*Data to use*.
# # # # #

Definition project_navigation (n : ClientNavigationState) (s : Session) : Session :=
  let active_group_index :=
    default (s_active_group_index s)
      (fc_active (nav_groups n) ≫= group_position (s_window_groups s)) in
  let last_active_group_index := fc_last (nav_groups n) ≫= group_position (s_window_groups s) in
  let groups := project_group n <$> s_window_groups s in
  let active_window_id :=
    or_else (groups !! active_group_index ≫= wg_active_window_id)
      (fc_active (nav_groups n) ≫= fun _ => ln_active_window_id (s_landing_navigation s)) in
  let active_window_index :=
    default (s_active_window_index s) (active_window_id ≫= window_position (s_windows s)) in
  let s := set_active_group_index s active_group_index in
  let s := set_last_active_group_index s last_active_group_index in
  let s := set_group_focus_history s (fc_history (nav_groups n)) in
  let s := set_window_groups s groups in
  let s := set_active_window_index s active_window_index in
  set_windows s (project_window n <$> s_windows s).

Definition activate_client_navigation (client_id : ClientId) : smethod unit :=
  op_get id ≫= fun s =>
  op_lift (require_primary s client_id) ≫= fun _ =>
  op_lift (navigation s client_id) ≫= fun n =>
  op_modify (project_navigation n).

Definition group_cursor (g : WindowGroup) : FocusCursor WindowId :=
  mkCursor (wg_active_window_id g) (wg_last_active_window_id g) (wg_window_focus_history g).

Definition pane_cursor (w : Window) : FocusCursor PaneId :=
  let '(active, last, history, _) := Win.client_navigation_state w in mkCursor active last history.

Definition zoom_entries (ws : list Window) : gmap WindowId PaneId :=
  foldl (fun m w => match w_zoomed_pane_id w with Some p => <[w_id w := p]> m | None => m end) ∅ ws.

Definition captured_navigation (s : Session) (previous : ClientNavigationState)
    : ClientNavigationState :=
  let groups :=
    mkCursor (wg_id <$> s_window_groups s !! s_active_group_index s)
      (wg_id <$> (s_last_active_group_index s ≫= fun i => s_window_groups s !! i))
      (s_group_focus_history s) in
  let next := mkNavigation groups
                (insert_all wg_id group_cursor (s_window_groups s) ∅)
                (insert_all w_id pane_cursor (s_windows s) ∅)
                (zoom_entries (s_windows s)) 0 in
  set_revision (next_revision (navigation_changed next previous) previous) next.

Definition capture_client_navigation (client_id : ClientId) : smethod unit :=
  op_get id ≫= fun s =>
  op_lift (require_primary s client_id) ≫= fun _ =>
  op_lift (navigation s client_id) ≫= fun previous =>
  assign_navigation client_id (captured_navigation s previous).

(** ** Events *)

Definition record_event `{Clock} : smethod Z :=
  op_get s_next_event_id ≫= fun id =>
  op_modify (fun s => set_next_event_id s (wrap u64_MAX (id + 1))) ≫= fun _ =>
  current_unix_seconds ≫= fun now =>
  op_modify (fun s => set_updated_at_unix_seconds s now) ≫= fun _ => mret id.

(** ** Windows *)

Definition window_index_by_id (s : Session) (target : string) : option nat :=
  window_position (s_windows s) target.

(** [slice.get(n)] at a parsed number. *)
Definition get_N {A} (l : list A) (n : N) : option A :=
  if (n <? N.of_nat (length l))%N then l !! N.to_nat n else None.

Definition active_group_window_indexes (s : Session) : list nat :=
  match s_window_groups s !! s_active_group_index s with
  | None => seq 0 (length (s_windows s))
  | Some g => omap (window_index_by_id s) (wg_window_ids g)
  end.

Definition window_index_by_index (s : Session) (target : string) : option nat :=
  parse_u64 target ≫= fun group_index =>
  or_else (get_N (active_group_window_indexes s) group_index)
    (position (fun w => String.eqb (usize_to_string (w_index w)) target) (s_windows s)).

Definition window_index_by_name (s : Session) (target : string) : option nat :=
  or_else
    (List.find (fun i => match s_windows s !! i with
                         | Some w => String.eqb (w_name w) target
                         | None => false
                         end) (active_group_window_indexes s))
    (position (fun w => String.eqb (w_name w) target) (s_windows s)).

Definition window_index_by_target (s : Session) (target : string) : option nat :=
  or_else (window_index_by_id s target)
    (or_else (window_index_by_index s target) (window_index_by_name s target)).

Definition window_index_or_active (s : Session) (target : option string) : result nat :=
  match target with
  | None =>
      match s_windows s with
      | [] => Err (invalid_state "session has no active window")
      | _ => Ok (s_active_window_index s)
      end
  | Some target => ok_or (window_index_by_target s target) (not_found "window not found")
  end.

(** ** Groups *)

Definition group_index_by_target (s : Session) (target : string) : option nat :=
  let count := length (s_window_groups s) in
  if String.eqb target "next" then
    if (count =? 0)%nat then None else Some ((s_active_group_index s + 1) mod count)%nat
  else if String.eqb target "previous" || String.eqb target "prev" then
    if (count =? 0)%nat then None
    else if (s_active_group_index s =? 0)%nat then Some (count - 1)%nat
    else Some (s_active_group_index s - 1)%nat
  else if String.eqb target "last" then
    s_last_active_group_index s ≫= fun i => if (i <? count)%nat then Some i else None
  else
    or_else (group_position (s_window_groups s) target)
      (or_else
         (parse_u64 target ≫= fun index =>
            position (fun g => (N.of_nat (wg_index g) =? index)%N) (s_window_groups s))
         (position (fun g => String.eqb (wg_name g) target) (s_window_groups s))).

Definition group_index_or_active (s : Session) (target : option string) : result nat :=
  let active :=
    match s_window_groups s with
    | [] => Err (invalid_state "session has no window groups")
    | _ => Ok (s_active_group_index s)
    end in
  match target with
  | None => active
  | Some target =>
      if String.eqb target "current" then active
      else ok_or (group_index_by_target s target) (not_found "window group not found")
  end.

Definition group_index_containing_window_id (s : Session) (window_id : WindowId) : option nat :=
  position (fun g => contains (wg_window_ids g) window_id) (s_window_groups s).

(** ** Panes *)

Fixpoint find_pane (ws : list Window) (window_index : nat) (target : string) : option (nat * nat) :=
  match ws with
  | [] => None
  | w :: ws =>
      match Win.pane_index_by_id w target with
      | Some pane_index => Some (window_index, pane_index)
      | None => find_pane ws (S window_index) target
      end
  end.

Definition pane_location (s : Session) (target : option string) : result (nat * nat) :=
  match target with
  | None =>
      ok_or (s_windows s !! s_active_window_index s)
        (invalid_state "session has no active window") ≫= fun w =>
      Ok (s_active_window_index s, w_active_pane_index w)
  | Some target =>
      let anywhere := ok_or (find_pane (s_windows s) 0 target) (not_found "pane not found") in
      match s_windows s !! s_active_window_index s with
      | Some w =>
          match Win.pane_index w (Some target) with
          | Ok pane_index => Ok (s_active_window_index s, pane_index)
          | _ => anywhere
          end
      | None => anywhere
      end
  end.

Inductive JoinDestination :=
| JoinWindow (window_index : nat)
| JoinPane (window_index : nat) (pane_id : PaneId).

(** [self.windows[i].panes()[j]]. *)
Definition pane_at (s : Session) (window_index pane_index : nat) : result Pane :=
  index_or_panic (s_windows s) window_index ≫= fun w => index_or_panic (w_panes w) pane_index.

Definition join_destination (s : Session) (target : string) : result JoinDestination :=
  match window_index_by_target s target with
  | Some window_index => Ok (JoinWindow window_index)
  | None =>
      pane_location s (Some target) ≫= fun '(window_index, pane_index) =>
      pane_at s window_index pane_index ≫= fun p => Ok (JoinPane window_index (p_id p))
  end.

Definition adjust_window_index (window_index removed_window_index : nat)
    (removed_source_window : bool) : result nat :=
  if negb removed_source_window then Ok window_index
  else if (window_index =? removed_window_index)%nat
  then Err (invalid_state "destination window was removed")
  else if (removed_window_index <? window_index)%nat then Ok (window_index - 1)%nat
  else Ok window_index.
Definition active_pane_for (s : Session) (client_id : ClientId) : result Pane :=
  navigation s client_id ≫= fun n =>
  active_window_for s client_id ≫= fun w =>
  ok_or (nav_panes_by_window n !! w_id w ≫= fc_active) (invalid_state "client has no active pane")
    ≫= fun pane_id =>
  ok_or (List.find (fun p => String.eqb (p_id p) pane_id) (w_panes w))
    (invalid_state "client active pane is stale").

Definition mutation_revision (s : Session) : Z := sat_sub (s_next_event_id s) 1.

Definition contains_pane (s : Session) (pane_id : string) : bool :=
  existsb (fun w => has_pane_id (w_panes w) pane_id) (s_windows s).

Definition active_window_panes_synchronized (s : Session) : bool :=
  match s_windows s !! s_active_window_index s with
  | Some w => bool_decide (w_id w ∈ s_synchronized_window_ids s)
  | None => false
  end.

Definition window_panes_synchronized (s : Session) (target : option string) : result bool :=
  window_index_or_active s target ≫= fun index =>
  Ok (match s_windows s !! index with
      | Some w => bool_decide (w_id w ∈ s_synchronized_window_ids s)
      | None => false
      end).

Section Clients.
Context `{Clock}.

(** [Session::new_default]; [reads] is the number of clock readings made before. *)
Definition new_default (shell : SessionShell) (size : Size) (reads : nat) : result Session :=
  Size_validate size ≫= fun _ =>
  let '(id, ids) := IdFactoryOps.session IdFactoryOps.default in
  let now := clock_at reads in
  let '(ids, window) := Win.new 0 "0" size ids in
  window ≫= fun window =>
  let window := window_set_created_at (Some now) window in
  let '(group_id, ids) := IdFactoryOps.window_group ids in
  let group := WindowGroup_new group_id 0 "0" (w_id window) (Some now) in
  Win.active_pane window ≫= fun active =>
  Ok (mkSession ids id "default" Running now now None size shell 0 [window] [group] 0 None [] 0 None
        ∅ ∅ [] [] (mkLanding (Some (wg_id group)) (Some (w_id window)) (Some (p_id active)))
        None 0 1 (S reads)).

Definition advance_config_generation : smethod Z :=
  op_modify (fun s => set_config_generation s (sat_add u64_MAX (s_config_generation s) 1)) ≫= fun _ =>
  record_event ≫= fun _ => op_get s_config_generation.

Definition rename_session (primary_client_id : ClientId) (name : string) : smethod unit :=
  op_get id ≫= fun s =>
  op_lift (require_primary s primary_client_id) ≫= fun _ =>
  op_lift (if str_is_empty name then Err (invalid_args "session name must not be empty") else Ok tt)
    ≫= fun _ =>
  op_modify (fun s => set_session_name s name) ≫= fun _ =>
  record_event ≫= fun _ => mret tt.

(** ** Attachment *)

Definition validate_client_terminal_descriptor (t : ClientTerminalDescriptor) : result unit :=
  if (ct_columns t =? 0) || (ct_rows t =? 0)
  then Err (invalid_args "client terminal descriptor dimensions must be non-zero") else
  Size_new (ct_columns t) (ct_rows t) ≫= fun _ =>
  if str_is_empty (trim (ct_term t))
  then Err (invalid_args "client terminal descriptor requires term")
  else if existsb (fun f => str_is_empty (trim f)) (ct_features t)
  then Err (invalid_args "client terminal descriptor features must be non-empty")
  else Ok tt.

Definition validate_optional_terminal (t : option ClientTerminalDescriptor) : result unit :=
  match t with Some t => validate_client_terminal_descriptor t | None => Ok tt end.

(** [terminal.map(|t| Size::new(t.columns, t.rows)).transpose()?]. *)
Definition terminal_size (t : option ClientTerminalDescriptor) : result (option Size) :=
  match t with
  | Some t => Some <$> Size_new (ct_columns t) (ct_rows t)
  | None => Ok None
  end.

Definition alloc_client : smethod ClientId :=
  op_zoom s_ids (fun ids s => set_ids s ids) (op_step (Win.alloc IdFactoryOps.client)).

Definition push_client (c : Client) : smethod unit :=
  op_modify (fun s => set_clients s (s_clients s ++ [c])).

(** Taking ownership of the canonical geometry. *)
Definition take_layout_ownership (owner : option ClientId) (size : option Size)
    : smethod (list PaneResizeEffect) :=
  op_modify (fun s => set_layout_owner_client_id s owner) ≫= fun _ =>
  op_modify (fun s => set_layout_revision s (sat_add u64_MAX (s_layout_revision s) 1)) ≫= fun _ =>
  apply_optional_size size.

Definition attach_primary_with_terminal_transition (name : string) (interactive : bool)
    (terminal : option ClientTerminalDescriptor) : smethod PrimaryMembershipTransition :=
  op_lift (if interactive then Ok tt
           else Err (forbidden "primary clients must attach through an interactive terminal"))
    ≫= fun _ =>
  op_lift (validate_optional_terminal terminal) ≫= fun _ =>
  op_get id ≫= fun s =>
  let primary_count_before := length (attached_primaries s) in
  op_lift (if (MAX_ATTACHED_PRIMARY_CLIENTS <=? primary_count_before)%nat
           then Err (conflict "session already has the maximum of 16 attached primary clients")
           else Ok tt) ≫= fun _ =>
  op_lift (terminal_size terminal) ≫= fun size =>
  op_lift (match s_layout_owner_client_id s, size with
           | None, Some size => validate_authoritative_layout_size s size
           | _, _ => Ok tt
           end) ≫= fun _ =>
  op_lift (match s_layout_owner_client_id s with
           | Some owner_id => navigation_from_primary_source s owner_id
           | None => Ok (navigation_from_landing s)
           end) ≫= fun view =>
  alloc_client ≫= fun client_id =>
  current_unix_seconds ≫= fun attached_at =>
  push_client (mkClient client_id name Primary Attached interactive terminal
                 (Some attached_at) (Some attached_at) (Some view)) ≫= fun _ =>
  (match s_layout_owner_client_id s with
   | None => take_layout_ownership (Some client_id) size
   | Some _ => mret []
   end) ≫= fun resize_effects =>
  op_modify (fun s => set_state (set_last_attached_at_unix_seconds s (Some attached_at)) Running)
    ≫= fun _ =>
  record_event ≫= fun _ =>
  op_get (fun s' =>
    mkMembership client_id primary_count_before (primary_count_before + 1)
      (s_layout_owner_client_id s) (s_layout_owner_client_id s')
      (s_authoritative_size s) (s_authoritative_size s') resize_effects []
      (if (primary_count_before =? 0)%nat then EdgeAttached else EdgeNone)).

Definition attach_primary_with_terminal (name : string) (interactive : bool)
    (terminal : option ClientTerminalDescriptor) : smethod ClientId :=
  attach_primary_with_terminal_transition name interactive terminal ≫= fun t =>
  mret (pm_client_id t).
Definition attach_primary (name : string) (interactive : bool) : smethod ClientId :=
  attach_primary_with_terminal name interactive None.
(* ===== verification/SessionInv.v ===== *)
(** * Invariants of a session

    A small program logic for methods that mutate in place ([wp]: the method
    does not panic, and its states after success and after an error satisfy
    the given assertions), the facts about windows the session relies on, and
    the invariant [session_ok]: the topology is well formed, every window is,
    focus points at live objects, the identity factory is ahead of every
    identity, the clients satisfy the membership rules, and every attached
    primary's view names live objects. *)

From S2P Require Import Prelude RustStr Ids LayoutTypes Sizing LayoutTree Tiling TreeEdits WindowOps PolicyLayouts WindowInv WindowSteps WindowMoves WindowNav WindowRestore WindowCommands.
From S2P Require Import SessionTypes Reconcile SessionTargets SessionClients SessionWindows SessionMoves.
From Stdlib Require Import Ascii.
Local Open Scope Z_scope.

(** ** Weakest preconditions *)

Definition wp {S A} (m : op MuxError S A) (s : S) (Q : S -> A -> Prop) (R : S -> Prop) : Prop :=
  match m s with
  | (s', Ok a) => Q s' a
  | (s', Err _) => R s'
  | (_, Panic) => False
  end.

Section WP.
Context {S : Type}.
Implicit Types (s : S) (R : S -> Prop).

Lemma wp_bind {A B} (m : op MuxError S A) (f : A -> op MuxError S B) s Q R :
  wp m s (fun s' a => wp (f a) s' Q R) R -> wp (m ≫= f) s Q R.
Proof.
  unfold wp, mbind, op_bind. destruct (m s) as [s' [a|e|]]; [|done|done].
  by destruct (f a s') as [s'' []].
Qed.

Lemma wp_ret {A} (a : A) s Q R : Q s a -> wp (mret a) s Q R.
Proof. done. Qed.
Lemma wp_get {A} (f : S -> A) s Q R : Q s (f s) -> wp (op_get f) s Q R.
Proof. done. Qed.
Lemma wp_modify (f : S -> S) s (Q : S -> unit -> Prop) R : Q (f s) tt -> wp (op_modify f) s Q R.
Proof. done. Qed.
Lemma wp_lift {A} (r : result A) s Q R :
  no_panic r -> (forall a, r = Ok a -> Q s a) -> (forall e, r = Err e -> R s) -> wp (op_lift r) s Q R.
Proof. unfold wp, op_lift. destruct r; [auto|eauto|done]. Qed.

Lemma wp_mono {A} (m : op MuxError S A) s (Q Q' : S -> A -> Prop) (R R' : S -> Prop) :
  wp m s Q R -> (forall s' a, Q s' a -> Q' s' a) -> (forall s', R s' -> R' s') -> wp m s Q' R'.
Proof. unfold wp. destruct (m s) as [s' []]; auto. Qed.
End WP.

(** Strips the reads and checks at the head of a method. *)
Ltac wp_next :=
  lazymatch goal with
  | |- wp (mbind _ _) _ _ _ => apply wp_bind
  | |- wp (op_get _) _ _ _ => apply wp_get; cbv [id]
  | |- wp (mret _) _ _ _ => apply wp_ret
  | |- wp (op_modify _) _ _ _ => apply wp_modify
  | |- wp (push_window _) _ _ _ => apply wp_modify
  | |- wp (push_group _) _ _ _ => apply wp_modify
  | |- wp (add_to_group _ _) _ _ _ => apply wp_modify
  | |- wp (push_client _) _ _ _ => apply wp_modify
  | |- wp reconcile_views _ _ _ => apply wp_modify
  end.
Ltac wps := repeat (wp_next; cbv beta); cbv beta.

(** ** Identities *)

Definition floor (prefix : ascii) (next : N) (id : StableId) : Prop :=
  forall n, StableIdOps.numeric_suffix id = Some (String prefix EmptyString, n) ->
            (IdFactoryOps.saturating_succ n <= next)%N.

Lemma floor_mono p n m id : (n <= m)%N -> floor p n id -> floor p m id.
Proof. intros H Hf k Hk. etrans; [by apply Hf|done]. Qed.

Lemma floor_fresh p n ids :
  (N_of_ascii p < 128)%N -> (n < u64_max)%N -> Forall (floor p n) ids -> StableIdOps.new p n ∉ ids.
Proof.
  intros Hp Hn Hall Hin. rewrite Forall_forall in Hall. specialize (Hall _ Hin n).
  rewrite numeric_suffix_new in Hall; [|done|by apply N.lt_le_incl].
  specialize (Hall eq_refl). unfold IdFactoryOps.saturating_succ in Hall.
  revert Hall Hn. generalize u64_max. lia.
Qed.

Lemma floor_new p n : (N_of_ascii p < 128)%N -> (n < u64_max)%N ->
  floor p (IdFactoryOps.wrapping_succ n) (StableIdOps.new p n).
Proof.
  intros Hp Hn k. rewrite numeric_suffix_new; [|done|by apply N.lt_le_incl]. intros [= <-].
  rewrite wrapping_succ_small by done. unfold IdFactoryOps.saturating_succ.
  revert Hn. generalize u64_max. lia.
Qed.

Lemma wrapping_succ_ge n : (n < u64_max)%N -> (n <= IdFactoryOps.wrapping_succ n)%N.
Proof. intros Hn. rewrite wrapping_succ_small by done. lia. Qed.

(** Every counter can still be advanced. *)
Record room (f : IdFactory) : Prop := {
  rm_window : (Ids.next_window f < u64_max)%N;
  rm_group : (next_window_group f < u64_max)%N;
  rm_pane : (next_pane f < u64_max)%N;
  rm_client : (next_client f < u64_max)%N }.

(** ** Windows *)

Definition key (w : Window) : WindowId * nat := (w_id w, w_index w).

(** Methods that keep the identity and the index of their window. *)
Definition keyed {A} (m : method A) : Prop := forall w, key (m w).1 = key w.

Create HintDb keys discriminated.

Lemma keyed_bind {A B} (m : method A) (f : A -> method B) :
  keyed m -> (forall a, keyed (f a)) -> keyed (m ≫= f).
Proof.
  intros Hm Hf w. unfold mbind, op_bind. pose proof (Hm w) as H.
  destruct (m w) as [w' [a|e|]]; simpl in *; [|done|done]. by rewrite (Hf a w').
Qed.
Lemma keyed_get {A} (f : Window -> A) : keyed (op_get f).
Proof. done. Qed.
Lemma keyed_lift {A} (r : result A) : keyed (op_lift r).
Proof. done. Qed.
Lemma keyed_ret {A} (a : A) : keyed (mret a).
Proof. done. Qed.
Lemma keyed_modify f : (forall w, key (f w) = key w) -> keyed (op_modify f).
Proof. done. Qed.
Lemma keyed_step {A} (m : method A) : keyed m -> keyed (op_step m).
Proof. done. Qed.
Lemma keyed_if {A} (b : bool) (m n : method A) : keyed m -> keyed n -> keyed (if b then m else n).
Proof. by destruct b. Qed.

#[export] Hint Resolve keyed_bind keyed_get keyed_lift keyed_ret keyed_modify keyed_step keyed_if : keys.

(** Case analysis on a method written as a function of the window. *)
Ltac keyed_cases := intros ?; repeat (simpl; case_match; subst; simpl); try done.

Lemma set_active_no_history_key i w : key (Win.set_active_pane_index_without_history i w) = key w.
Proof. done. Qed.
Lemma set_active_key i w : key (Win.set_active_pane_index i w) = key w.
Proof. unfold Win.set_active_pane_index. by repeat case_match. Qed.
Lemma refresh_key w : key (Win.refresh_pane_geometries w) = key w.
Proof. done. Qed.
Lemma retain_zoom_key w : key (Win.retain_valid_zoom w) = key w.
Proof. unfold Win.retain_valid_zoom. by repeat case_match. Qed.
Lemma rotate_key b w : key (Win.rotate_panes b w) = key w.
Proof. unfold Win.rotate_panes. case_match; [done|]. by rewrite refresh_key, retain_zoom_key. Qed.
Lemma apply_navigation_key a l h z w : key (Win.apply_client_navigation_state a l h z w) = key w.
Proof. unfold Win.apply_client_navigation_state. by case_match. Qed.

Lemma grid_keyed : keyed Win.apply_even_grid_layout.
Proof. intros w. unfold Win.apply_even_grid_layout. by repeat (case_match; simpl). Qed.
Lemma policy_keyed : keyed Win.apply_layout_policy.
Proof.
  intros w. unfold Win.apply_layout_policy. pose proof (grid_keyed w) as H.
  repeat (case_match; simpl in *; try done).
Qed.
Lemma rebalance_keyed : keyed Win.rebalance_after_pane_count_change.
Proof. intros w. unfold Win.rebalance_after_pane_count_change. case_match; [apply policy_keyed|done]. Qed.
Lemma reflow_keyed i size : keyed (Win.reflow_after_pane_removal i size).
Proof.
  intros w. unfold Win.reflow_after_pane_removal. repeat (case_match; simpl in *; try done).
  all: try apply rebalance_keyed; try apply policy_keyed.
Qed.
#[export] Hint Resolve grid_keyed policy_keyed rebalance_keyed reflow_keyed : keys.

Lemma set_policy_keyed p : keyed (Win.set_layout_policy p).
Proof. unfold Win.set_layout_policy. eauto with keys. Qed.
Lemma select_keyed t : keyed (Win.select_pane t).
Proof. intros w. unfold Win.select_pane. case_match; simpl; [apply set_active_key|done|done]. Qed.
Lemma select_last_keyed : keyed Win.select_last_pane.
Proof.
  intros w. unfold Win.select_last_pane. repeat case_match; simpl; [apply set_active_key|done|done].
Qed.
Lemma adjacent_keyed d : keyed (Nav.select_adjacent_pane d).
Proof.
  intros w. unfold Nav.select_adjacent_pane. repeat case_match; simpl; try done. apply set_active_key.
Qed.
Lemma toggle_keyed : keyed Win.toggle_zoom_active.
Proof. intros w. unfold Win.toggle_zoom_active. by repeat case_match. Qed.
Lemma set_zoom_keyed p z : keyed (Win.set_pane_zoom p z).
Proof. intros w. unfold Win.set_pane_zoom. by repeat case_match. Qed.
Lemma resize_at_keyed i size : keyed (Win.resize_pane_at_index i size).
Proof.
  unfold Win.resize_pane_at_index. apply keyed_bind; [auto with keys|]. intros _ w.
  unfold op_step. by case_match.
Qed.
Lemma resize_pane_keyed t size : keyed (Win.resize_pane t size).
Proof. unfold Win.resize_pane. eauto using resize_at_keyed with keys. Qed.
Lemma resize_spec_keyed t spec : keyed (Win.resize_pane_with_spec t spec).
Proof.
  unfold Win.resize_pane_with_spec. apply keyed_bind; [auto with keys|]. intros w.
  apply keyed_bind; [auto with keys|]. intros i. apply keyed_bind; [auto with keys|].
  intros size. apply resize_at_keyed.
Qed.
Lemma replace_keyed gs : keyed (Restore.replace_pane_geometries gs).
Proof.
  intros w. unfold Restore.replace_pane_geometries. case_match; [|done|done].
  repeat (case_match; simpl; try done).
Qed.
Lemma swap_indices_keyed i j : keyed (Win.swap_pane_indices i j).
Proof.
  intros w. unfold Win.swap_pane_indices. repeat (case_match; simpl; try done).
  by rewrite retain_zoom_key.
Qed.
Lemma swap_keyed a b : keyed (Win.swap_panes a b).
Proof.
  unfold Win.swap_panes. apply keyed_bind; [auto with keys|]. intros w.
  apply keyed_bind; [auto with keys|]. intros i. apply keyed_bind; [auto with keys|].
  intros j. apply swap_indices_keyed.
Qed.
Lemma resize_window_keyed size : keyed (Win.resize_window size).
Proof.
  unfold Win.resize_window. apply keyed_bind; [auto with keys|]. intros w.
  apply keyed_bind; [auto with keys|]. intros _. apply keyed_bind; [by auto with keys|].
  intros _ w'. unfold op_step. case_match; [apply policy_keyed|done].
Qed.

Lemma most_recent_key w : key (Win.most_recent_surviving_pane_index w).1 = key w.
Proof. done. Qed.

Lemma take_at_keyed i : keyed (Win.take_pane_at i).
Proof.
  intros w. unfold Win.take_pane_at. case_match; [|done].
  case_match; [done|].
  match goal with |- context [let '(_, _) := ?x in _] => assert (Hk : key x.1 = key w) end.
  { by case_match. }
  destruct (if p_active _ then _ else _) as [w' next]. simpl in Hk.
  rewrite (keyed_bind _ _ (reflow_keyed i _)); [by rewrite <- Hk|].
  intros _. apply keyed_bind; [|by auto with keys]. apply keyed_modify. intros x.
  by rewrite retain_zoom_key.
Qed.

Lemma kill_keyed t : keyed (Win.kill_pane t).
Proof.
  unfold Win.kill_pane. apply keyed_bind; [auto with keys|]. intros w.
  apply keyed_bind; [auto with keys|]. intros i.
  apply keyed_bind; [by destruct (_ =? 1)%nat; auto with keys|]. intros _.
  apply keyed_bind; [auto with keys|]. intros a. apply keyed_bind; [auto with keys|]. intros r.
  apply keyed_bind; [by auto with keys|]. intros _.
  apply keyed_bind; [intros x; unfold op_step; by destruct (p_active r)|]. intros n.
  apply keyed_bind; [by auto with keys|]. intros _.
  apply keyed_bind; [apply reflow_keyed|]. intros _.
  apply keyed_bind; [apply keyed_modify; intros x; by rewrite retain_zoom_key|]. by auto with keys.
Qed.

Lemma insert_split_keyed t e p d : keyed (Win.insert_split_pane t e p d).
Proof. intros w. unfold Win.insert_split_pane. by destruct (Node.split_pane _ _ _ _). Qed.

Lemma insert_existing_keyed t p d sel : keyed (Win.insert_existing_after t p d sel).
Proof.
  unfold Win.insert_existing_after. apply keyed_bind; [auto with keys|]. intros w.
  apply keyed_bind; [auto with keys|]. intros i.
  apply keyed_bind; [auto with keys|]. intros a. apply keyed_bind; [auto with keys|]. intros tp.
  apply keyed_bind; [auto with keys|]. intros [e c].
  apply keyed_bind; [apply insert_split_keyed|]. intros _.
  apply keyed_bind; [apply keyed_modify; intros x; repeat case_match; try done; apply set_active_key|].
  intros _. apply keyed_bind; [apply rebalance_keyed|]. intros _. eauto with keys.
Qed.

# # # # #

*Work request*.
Copy from the entries only those lines that hold the word "Running".

*Answer box*.
  Ok (mkSession ids id "default" Running now now None size shell 0 [window] [group] 0 None [] 0 None
  op_modify (fun s => set_state (set_last_attached_at_unix_seconds s (Some attached_at)) Running)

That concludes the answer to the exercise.